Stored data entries
-=-=-
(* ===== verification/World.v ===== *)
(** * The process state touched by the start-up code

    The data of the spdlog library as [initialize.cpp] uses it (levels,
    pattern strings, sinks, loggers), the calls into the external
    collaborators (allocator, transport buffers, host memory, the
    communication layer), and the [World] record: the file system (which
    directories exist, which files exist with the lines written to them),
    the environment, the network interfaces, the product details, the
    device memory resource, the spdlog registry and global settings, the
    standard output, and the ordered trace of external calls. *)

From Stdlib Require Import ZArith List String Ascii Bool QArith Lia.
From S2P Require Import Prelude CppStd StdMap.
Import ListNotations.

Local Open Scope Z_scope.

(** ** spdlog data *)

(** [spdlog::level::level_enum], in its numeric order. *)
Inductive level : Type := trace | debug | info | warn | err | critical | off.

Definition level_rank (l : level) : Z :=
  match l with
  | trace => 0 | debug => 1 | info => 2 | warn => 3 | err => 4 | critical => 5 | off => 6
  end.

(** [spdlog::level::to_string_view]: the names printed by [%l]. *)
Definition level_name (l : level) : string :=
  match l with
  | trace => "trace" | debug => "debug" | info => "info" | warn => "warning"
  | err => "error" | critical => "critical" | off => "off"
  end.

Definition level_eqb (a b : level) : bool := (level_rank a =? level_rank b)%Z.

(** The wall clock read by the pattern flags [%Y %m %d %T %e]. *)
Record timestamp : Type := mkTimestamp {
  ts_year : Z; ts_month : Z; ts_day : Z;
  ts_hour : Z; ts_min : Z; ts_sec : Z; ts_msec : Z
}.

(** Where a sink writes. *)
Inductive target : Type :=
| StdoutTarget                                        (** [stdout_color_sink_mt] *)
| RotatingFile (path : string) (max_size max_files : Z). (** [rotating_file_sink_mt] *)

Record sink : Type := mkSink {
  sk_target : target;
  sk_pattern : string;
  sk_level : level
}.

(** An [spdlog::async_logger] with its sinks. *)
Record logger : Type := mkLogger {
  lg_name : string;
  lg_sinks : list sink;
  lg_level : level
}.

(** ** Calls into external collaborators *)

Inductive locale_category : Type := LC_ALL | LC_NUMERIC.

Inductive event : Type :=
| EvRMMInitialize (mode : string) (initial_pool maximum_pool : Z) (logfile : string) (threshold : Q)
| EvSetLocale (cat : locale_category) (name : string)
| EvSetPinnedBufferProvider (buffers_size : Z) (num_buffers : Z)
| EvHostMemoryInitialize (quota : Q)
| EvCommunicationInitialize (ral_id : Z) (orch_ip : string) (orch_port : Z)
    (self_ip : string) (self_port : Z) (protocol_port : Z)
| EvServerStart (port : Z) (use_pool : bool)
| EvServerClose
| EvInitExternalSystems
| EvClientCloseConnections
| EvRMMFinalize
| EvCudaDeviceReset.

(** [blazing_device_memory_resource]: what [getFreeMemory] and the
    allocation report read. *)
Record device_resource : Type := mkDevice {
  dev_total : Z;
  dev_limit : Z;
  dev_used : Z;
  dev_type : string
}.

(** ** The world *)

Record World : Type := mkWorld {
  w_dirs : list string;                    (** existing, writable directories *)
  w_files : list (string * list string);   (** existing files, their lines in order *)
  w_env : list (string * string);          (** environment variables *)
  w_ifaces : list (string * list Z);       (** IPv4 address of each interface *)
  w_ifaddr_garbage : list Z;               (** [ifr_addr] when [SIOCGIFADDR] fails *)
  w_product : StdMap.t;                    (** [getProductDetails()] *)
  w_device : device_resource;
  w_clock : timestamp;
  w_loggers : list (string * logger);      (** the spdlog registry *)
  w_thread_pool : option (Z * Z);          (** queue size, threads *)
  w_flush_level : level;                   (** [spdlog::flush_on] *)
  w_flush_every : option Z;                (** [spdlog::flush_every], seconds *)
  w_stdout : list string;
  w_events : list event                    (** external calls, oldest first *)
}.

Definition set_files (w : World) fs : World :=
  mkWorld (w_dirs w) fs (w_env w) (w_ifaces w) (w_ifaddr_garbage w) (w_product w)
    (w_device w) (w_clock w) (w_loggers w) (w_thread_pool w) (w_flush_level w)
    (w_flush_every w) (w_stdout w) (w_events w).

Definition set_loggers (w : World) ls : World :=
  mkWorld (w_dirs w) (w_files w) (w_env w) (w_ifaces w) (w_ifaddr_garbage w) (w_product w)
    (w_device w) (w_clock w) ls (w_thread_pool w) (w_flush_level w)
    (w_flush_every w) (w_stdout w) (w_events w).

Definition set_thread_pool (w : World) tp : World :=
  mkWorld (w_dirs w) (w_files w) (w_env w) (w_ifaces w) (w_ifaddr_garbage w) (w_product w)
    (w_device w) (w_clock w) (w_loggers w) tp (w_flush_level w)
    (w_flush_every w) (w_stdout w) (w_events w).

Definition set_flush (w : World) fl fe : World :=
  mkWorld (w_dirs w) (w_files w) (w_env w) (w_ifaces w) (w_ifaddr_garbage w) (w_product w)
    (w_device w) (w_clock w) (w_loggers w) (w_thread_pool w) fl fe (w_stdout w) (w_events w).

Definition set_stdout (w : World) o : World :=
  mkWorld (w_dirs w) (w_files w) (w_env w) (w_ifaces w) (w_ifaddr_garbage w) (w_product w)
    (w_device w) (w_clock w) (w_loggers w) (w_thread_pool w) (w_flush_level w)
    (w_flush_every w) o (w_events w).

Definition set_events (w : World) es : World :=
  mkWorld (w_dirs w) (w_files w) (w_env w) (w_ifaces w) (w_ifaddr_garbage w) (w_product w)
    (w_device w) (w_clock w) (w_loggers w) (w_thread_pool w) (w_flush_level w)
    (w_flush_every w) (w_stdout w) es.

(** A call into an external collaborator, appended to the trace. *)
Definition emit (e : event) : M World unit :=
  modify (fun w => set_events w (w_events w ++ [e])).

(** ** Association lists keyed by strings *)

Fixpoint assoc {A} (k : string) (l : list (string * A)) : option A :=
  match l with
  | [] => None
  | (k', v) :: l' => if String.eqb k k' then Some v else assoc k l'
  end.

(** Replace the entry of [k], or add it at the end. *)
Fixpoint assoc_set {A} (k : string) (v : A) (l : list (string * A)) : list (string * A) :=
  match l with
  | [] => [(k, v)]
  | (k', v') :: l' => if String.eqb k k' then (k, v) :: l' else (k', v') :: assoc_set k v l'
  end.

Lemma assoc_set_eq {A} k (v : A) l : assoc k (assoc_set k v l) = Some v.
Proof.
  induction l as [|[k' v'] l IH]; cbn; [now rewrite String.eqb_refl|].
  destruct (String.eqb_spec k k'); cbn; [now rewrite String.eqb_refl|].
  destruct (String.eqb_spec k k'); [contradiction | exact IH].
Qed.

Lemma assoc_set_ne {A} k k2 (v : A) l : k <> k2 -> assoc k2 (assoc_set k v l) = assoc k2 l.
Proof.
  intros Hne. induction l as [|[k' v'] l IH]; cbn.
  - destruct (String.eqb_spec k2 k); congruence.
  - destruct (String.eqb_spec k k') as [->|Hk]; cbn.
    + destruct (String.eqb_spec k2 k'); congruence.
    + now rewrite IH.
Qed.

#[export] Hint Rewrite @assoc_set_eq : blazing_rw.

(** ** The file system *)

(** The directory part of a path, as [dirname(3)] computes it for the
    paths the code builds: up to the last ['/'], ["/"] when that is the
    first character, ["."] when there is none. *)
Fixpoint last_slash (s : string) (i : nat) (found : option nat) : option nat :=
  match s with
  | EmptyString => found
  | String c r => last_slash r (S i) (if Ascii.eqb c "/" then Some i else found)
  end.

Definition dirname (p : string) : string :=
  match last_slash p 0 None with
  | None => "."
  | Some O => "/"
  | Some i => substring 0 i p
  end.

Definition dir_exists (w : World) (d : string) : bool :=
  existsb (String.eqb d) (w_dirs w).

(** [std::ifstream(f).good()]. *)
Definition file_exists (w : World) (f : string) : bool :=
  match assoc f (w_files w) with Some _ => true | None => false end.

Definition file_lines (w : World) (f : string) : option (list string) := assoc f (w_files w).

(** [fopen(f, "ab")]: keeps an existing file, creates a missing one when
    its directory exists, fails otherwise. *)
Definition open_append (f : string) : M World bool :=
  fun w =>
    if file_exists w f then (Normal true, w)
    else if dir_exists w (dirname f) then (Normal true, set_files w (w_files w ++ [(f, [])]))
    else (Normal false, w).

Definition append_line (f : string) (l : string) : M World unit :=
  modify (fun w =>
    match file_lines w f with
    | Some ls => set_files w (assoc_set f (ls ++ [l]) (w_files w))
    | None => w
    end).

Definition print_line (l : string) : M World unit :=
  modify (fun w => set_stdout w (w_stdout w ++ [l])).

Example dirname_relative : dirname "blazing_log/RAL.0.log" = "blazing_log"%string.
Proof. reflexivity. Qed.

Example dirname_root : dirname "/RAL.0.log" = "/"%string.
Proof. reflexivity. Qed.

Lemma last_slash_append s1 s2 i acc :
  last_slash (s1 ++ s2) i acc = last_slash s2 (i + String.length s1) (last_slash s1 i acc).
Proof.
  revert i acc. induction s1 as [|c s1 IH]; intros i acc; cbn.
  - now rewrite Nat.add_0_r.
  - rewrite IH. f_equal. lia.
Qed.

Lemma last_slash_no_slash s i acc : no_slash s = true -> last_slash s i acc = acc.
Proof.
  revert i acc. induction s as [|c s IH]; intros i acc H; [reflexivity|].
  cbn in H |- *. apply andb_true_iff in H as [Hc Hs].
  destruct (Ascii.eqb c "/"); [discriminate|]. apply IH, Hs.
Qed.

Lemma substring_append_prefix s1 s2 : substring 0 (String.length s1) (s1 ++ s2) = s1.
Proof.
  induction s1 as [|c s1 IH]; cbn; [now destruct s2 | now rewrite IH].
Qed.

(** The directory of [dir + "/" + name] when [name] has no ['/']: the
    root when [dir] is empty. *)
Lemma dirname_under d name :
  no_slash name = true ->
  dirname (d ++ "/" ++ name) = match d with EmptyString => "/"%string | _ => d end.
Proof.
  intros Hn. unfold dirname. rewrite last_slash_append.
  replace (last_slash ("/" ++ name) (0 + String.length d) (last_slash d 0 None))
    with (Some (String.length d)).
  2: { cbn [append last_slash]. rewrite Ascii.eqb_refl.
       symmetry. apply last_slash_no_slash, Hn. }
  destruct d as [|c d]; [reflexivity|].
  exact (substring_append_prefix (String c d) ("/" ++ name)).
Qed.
-=-=-
» What you need to do
From the entries above, copy out every line where the string "else" appears.

» Answer space
  | (k', v) :: l' => if String.eqb k k' then Some v else assoc k l'
  | (k', v') :: l' => if String.eqb k k' then (k, v) :: l' else (k', v') :: assoc_set k v l'
  | String c r => last_slash r (S i) (if Ascii.eqb c "/" then Some i else found)
    else if dir_exists w (dirname f) then (Normal true, set_files w (w_files w ++ [(f, [])]))
    else (Normal false, w).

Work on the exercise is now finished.